## Problem requirements:
Write out exactly the lines below that run from the one containing "Definition is_begin (tag" through the one containing "(** Number of events", both included, with no other lines.

Collected data entries:
(** After one complete test. *)
Definition one_test_run : XMLTestResult := (stopTest test_a running).1.

(** An assertion that failed without a message: [str(value)] is empty. *)
Definition silent_failure : exc_info := mkExc "AssertionError" "" [].

Definition boom : exc_info := mkExc "AssertionError" "boom" ["frame"].

End Samples.

(** ** A whole run, as the test driver conducts it *)

Module Runs.

(** What can happen between the start and the stop of one test: the test
    writes to a standard stream, or the driver reports how it ended. *)
Inductive event : Type :=
| Write (o : output)
| Skip (reason : string)
| Error (err : exc_info)
| Failure (err : exc_info)
| UnexpectedSuccess.

(** The counter that the report of an event increments, if any. *)
Definition event_counter (ev : event) : option string :=
  match ev with
  | Write _ => None
  | Skip _ => Some "skipped"
  | Error _ => Some "errors"
  | Failure _ | UnexpectedSuccess => Some "failures"
  end.

(** Does the event count for the counter [name]? *)
Definition counts_for (name : string) (ev : event) : bool :=
  match event_counter ev with
  | Some n => String.eqb name n
  | None => false
  end.

(** An event whose report carries an exception has a message that is not
    empty. *)
Definition reportable (ev : event) : bool :=
  match ev with
  | Error err | Failure err => truthy (value_str err)
  | _ => true
  end.

Section Driver.

Variable _exc_info_to_string : TestResult -> exc_info -> TestCase -> string.

(** The method of the listener that an event lands in. *)
Definition report (test : TestCase) (ev : event) : M unit :=
  match ev with
  | Write o => emit1 o
  | Skip reason => addSkip test reason
  | Error err => addError _exc_info_to_string test err
  | Failure err => addFailure _exc_info_to_string test err
  | UnexpectedSuccess => addUnexpectedSuccess _exc_info_to_string test
  end.

Fixpoint reports (test : TestCase) (evs : list event) : M unit :=
  match evs with
  | [] => mret tt
  | ev :: evs' => report test ev;; reports test evs'
  end.

(** One test: start, events, stop. *)
Definition run_test (t : TestCase * list event) : M unit :=
  startTest t.1;; reports t.1 t.2;; stopTest t.1.

(** The tests of a run, in order. *)
Fixpoint run_tests (ts : list (TestCase * list event)) : M unit :=
  match ts with
  | [] => mret tt
  | t :: ts' => run_test t;; run_tests ts'
  end.

End Driver.

(** Can every event of every test of a run be reported? *)
Definition all_reportable (ts : list (TestCase * list event)) : bool :=
  forallb (fun t => forallb reportable t.2) ts.

(** Number of calls in a record that satisfy [p]. *)
Fixpoint count_calls (p : call -> bool) (cs : list call) : nat :=
  match cs with
  | [] => 0
  | c :: cs' => (if p c then 1 else 0) + count_calls p cs'
  end.

Definition is_increment (name : string) (c : call) : bool :=
  match c with
  | IncrementCounter n => String.eqb name n
  | _ => false
  end.

Definition is_begin (tag : string) (c : call) : bool :=
  match c with
  | BeginContext t _ => String.eqb tag t
  | _ => false
  end.

Definition is_end (c : call) : bool :=
  match c with
  | EndContext => true
  | _ => false
  end.

(** Number of events of a test that count for the counter [name]. *)
Fixpoint count_events (name : string) (evs : list event) : nat :=
  match evs with
  | [] => 0
  | ev :: evs' => (if counts_for name ev then 1 else 0)
                  + count_events name evs'
  end.

(** The same over all the tests of a run; a test itself counts for
    [tests]. *)
Fixpoint run_total (name : string) (ts : list (TestCase * list event))
  : nat :=
  match ts with
  | [] => 0
  | t :: ts' => (if String.eqb name "tests" then 1 else 0)
                + count_events name t.2 + run_total name ts'
  end.

(** Number of places in a sequence of tests where the class name is not the
    one before; [open] is the key of the suite open at the start. *)
Fixpoint suite_changes (open : option string) (ts : list TestCase) : nat :=
  match ts with
  | [] => 0
  | t :: ts' =>
      (match open with
       | Some key => if String.eqb key (strclass t) then 0 else 1
       | None => 1
       end) + suite_changes (Some (strclass t)) ts'
  end.

(** Number of those places where a suite was open before. *)
Fixpoint suite_closes (open : option string) (ts : list TestCase) : nat :=
  match ts with
  | [] => 0
  | t :: ts' =>
      (match open with
       | Some key => if String.eqb key (strclass t) then 0 else 1
       | None => 0
       end) + suite_closes (Some (strclass t)) ts'
  end.

(** Key of the suite left open by a sequence of tests. *)
Definition last_key (open : option string) (ts : list TestCase)
  : option string :=
  match last ts with
  | Some t => Some (strclass t)
  | None => open
  end.

(** Value of a counter on the outermost open context. *)
Definition root_counter (self : XMLTestResult) (name : string) : nat :=
  match last (stack (_builder self)) with
  | Some root => counter (ctx_counters root) name
  | None => 0
  end.

(** A string without any line boundary. *)
Fixpoint single_line (s : string) : bool :=
  match s with
  | EmptyString => true
  | String c rest => negb (is_linebreak c) && single_line rest
  end.

(** A time whose year has four digits and whose other fields have at most
    two, as every calendar time of the years 1000 to 9999 has. *)
Definition four_digit_year (t : struct_time) : bool :=
  Nat.leb 1000 (tm_year t) && Nat.ltb (tm_year t) (10 * 1000)
  && Nat.ltb (tm_mon t) 100 && Nat.ltb (tm_mday t) 100
  && Nat.ltb (tm_hour t) 100 && Nat.ltb (tm_min t) 100
  && Nat.ltb (tm_sec t) 100.

(** A run of three tests in which the first class comes back after another
    one. *)
Definition interleaved : list (TestCase * list event) :=
  [(Samples.test_a, [Write (Out "a")]);
   (Samples.test_c, [Skip "later"]);
   (Samples.test_b, [Failure Samples.boom; Write (Err "b")])].

End Runs.
Export Runs.

(** ** Properties *)

Import Samples.

(** *** Strings and dictionaries *)

Lemma truthy_append_char (line : string) (c : ascii) :
  truthy (line +:+ String c "") = true.
Proof. destruct line; reflexivity. Qed.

## Solution:
Definition is_begin (tag : string) (c : call) : bool :=
  match c with
  | BeginContext t _ => String.eqb tag t
  | _ => false
  end.

Definition is_end (c : call) : bool :=
  match c with
  | EndContext => true
  | _ => false
  end.

(** Number of events of a test that count for the counter [name]. *)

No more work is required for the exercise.